Problem
Give back an exact copy of the lines in the records below, from the line that has "n) (m_free e σ))" through the line that has "(AlAlloc w) σ)", and nothing besides.

Extracted entries
(** The steps; [None]: the thread is not in this function.  [r]: what the allocator gives. *)
Definition allocated (r : option loc) (σ : mpool) (k : option loc → mpool) : option mpool :=
  match r with None => Some (k None) | Some e => if bool_decide (e ∈ m_live σ) then None else Some (k (Some e)) end.
Definition mempool_alloc (c : nat) (r : option loc) (σ : mpool) : option mpool :=
  match mt_pc (m_thr σ c) with
  | AlAlloc w => allocated r σ (λ r, match r with Some e => m_at c (MpGot (Some e)) (set_thr c (gain e) (m_new e σ)) | None => m_at c (AlLock w) σ end)
  | AlLock w => Some (match elements σ with e :: l => m_at c (MpGot (Some e)) (set_thr c (gain e) (m_pop l σ)) | [] => m_at c (if w then AlPrepare else MpGot None) σ end)
  | AlPrepare => Some (set_thr c (λ t, MThr AlCheck (mt_own t) true (mt_ups t)) σ)
  | AlCheck => Some (m_at c (if curr_nr σ =? 0 then AlSleep else AlFinish) σ)
  | AlSleep => Some (m_at c AlFinish σ)
  | AlFinish => Some (set_thr c (λ t, MThr (AlAlloc true) (mt_own t) false (mt_ups t)) σ)
  | _ => None
  end.
Definition mempool_free (c : nat) (σ : mpool) : option mpool :=
  match mt_pc (m_thr σ c) with
  | FrCurr e => Some (m_at c (FrMin e (curr_nr σ)) σ)
  | FrMin e v => Some (m_at c (if v <? min_nr σ then FrLock e else FrFree e) σ)
  | FrLock e => Some (if curr_nr σ <? min_nr σ then m_at c FrWake (m_add e σ) else m_at c (FrFree e) σ)
  | FrWake => Some (m_at c MpIdle (wake_all σ))
  | FrFree e => Some (m_at c MpIdle (m_free e σ))
  | _ => None
  end.
(** The test of the loop that shrinks the pool, and of the one that grows it *)
Definition shrink_pool (c : nat) (n : Z) (σ : mpool) : mpool :=
  if n <? curr_nr σ then match elements σ with e :: l => m_at c (RzFree n e) (m_pop l σ) | [] => m_bug σ end
  else m_at c (MpRet 0) (set_min n σ).
Definition grow_pool (c : nat) (n : Z) (σ : mpool) : mpool := m_at c (if curr_nr σ <? min_nr σ then RzAlloc n else MpRet 0) σ.
(** [ok]: the array can be allocated. *)
Definition mempool_resize (c : nat) (r : option loc) (ok : bool) (σ : mpool) : option mpool :=
  match mt_pc (m_thr σ c) with
  | RzStart n => Some (if n <=? 0 then m_bug σ else if n <=? min_nr σ then shrink_pool c n σ else m_at c (RzGrow n) σ)
  | RzFree n e => Some (m_at c (RzShrink n) (m_free e σ))
  | RzShrink n => Some (shrink_pool c n σ)
  | RzGrow n => Some (m_at c (if ok then RzSwap n else MpRet (- ENOMEM)) σ)
  | RzSwap n => Some (if n <=? min_nr σ then m_at c (MpRet 0) σ else grow_pool c n (m_swap n σ))
  | RzAlloc n => allocated r σ (λ r, match r with Some e => m_at c (RzAdd n e) (m_new e σ) | None => m_at c (MpRet 0) σ end)
  | RzAdd n e => Some (if curr_nr σ <? min_nr σ then grow_pool c n (m_add e σ) else m_at c (RzDrop e) σ)
  | RzDrop e => Some (m_at c (MpRet 0) (m_free e σ))
  | _ => None
  end.

Definition idle (pc : mpc) : bool := match pc with MpIdle | MpGot _ | MpRet _ => true | _ => false end.
Definition resizing (pc : mpc) : bool := match pc with RzStart _ | RzFree _ _ | RzShrink _ | RzGrow _ | RzSwap _ | RzAlloc _ | RzAdd _ _ | RzDrop _ => true | _ => false end.
(** Who resizes the pool: nobody, one thread at a time, or any *)
Inductive resizes := NoResize | OneResize | AnyResize.
Definition may_resize (z : resizes) (σ : mpool) : Prop :=
  match z with NoResize => False | OneResize => ∀ c, resizing (mt_pc (m_thr σ c)) = false | AnyResize => True end.
Inductive mp_step (z : resizes) : mpool → mpool → Prop :=
| MsCallAlloc σ c w : idle (mt_pc (m_thr σ c)) = true → mp_step z σ (m_at c (AlAlloc w) σ)
| MsCallFree σ c e : idle (mt_pc (m_thr σ c)) = true → e ∈ mt_own (m_thr σ c) → mp_step z σ (m_at c (FrCurr e) (set_thr c (lose e) σ))
| MsCallResize σ c n : idle (mt_pc (m_thr σ c)) = true → 0 < n < 2 ^ 30 → may_resize z σ → mp_step z σ (m_at c (RzStart n) σ)
| MsAlloc σ c r σ' : mempool_alloc c r σ = Some σ' → mp_step z σ σ'
| MsFree σ c σ' : mempool_free c σ = Some σ' → mp_step z σ σ'
| MsResize σ c r ok σ' : mempool_resize c r ok σ = Some σ' → mp_step z σ σ'.
(** The pool when it has been created *)
Definition mp_start (p : mempool) : mpool := MPool (p_min p) (p_elements p) (p_cap p) (list_to_set (p_elements p)) (λ _, MThr MpIdle ∅ false 0) false.

(** ** What creating and destroying do *)

Definition pool_objs (p : mempool) : list loc := p_elements p ++ [p_array p; p_self p].
(** The memory [L] and, apart from it, the objects of the list *)
Record holds (L : gset loc) (l : list loc) (s : mst) : Prop := {
  ho_live : ms_live s = L ∪ list_to_set l;
  ho_nodup : NoDup l;
  ho_apart : ∀ x, x ∈ l → x ∉ L;
  ho_next : ∀ x, x ∈ ms_live s → (x < ms_next s)%positive
}.
Lemma mp_alloc_run mem L l s : holds L l s →
  match mp_alloc mem s with
  | Done (Some e, s') => holds L (e :: l) s'
  | Done (None, s') => holds L l s' ∧ mem (ms_tries s) = false
  | Fault _ => False
  end.
Proof.
  intros H. unfold mp_alloc. destruct (mem (ms_tries s)); [|split; [|done]; destruct H; by split]. pose proof (ho_next _ _ _ H) as Hn.
  assert (Hf : ms_next s ∉ ms_live s) by (intros ?%Hn; lia). rewrite (ho_live _ _ _ H) in Hf. split; cbn.
  - rewrite (ho_live _ _ _ H). set_solver.
  - apply list.NoDup_cons. split; [set_solver|apply H].
  - intros x [->|Hx]%elem_of_cons; [set_solver|]. by apply H.
  - intros x [->%elem_of_singleton|Hx%Hn]%elem_of_union; lia.
Qed.
Lemma mp_free_run L e l s : holds L (e :: l) s → ∃ s', mp_free e s = Done (tt, s') ∧ holds L l s'.
Proof.
  intros H. pose proof (ho_nodup _ _ _ H) as [Hl Hd]%list.NoDup_cons. pose proof (ho_apart _ _ _ H e ltac:(set_solver)) as He.
  unfold mp_free. rewrite bool_decide_eq_true_2 by (rewrite (ho_live _ _ _ H); set_solver). eexists. split; [done|]. split; cbn.
  - rewrite (ho_live _ _ _ H). set_solver.
  - done.
  - intros x Hx. apply H. set_solver.
  - intros x Hx. apply H. set_solver.
Qed.
Lemma free_elements_run L l k s : holds L (l ++ k) s → ∃ s', free_elements l s = Done (tt, s') ∧ holds L k s'.
Proof.
  revert s. induction l as [|e l IH]; intros s H; cbn [free_elements]; [by eexists|].
  destruct (mp_free_run _ _ _ _ H) as (s1 & E & H1). rewrite (run_bind _ _ _ _ _ E). by apply IH.
Qed.
Lemma free_pool_run L p s : holds L (pool_objs p) s → ∃ s', free_pool p s = Done (tt, s') ∧ holds L [] s'.
Proof.
  intros H. destruct (free_elements_run _ _ _ _ H) as (s1 & E & H1). unfold free_pool. rewrite (run_bind _ _ _ _ _ E).
  destruct (mp_free_run _ _ _ _ H1) as (s2 & E2 & H2). rewrite (run_bind _ _ _ _ _ E2). by apply mp_free_run.
Qed.
Lemma fill_pool_run mem fuel L p s : holds L (pool_objs p) s → p_min p = p_cap p → p_min p - Z.of_nat (length (p_elements p)) ≤ Z.of_nat fuel → Z.of_nat (length (p_elements p)) ≤ Z.max 0 (p_min p) →
  match fill_pool mem fuel p s with
  | Done (Some q, s') => holds L (pool_objs q) s' ∧ p_min q = p_min p ∧ p_cap q = p_min p ∧ Z.of_nat (length (p_elements q)) = Z.max 0 (p_min p)
  | Done (None, s') => holds L [] s' ∧ ∃ n, mem n = false
  | Fault _ => False
  end.
Proof.
  revert p s. induction fuel as [|fuel IH]; intros p s H Hc Hf Hm; cbn [fill_pool]; destruct (Z.ltb_spec (Z.of_nat (length (p_elements p))) (p_min p)) as [Hl|Hl];
    try lia; try (split; [done|]; split; [done|]; split; [done|lia]).
  pose proof (mp_alloc_run mem _ _ _ H) as Ha. destruct (mp_alloc mem s) as [[[e|] s1]|] eqn:E; [| |done]; rewrite (run_bind _ _ _ _ _ E).
  - unfold add_element. destruct (Z.leb_spec (p_min p) (Z.of_nat (length (p_elements p)))); [lia|]. destruct (Z.leb_spec (p_cap p) (Z.of_nat (length (p_elements p)))); [lia|].
    refine (IH (Mempool (p_self p) (p_array p) (p_min p) (e :: p_elements p) (p_cap p)) s1 Ha Hc _ _); cbn [p_min p_elements length]; lia.
  - destruct Ha as [H1 Hn]. destruct (free_pool_run _ _ _ H1) as (s2 & E2 & H2). rewrite (run_bind _ _ _ _ _ E2). cbn. eauto.
Qed.
(** [mempool_create] gives a full pool, or, if an allocation failed, NULL with all memory given back; destroying the pool gives back all of it. *)
Theorem mempool_create_spec mem n L s : holds L [] s →
  match mempool_create mem n s with
  | Done (Some p, s') => holds L (pool_objs p) s' ∧ p_min p = n ∧ p_cap p = n ∧ Z.of_nat (length (p_elements p)) = Z.max 0 n ∧
      (0 ≤ n → ∃ s'', mempool_destroy p s' = Done (tt, s'') ∧ ms_live s'' = L)
  | Done (None, s') => ms_live s' = L ∧ ∃ n, mem n = false
  | Fault _ => False
  end.
Proof.
  intros H. unfold mempool_create, mempool_create_node. pose proof (mp_alloc_run mem _ _ _ H) as Ha. destruct (mp_alloc mem s) as [[[a|] s1]|] eqn:E; [| |done]; rewrite (run_bind _ _ _ _ _ E).
  2: { destruct Ha as [H1 Hn]. cbn. rewrite (ho_live _ _ _ H1). split; [set_solver|eauto]. }
  pose proof (mp_alloc_run mem _ _ _ Ha) as Hb. destruct (mp_alloc mem s1) as [[[b|] s2]|] eqn:E2; [| |done]; rewrite (run_bind _ _ _ _ _ E2).
  - pose proof (fill_pool_run mem (Z.to_nat n) L (Mempool a b n [] n) s2 Hb eq_refl ltac:(cbn; lia) ltac:(cbn; lia)) as Hp.
    destruct (fill_pool mem (Z.to_nat n) (Mempool a b n [] n) s2) as [[[p|] s3]|]; [| |done]; cbn [p_min] in Hp.
    + destruct Hp as (H3 & Hm & Hc & Hl). do 4 (split; [done|]). intros Hn. unfold mempool_destroy. rewrite Hm, Hl, Z.max_r, Z.eqb_refl by done.
      destruct (free_pool_run _ _ _ H3) as (s4 & E4 & H4). exists s4. split; [done|]. rewrite (ho_live _ _ _ H4). set_solver.
    + destruct Hp as [H3 Hn]. split; [|done]. rewrite (ho_live _ _ _ H3). set_solver.
  - destruct Hb as [H2 Hn]. destruct (mp_free_run _ _ _ _ H2) as (s3 & E3 & H3). rewrite (run_bind _ _ _ _ _ E3). cbn. rewrite (ho_live _ _ _ H3). split; [set_solver|eauto].
Qed.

Solution below
  | RzFree n e => Some (m_at c (RzShrink n) (m_free e σ))
  | RzShrink n => Some (shrink_pool c n σ)
  | RzGrow n => Some (m_at c (if ok then RzSwap n else MpRet (- ENOMEM)) σ)
  | RzSwap n => Some (if n <=? min_nr σ then m_at c (MpRet 0) σ else grow_pool c n (m_swap n σ))
  | RzAlloc n => allocated r σ (λ r, match r with Some e => m_at c (RzAdd n e) (m_new e σ) | None => m_at c (MpRet 0) σ end)
  | RzAdd n e => Some (if curr_nr σ <? min_nr σ then grow_pool c n (m_add e σ) else m_at c (RzDrop e) σ)
  | RzDrop e => Some (m_at c (MpRet 0) (m_free e σ))
  | _ => None
  end.

Definition idle (pc : mpc) : bool := match pc with MpIdle | MpGot _ | MpRet _ => true | _ => false end.
Definition resizing (pc : mpc) : bool := match pc with RzStart _ | RzFree _ _ | RzShrink _ | RzGrow _ | RzSwap _ | RzAlloc _ | RzAdd _ _ | RzDrop _ => true | _ => false end.
(** Who resizes the pool: nobody, one thread at a time, or any *)
Inductive resizes := NoResize | OneResize | AnyResize.
Definition may_resize (z : resizes) (σ : mpool) : Prop :=
  match z with NoResize => False | OneResize => ∀ c, resizing (mt_pc (m_thr σ c)) = false | AnyResize => True end.
Inductive mp_step (z : resizes) : mpool → mpool → Prop :=
| MsCallAlloc σ c w : idle (mt_pc (m_thr σ c)) = true → mp_step z σ (m_at c (AlAlloc w) σ)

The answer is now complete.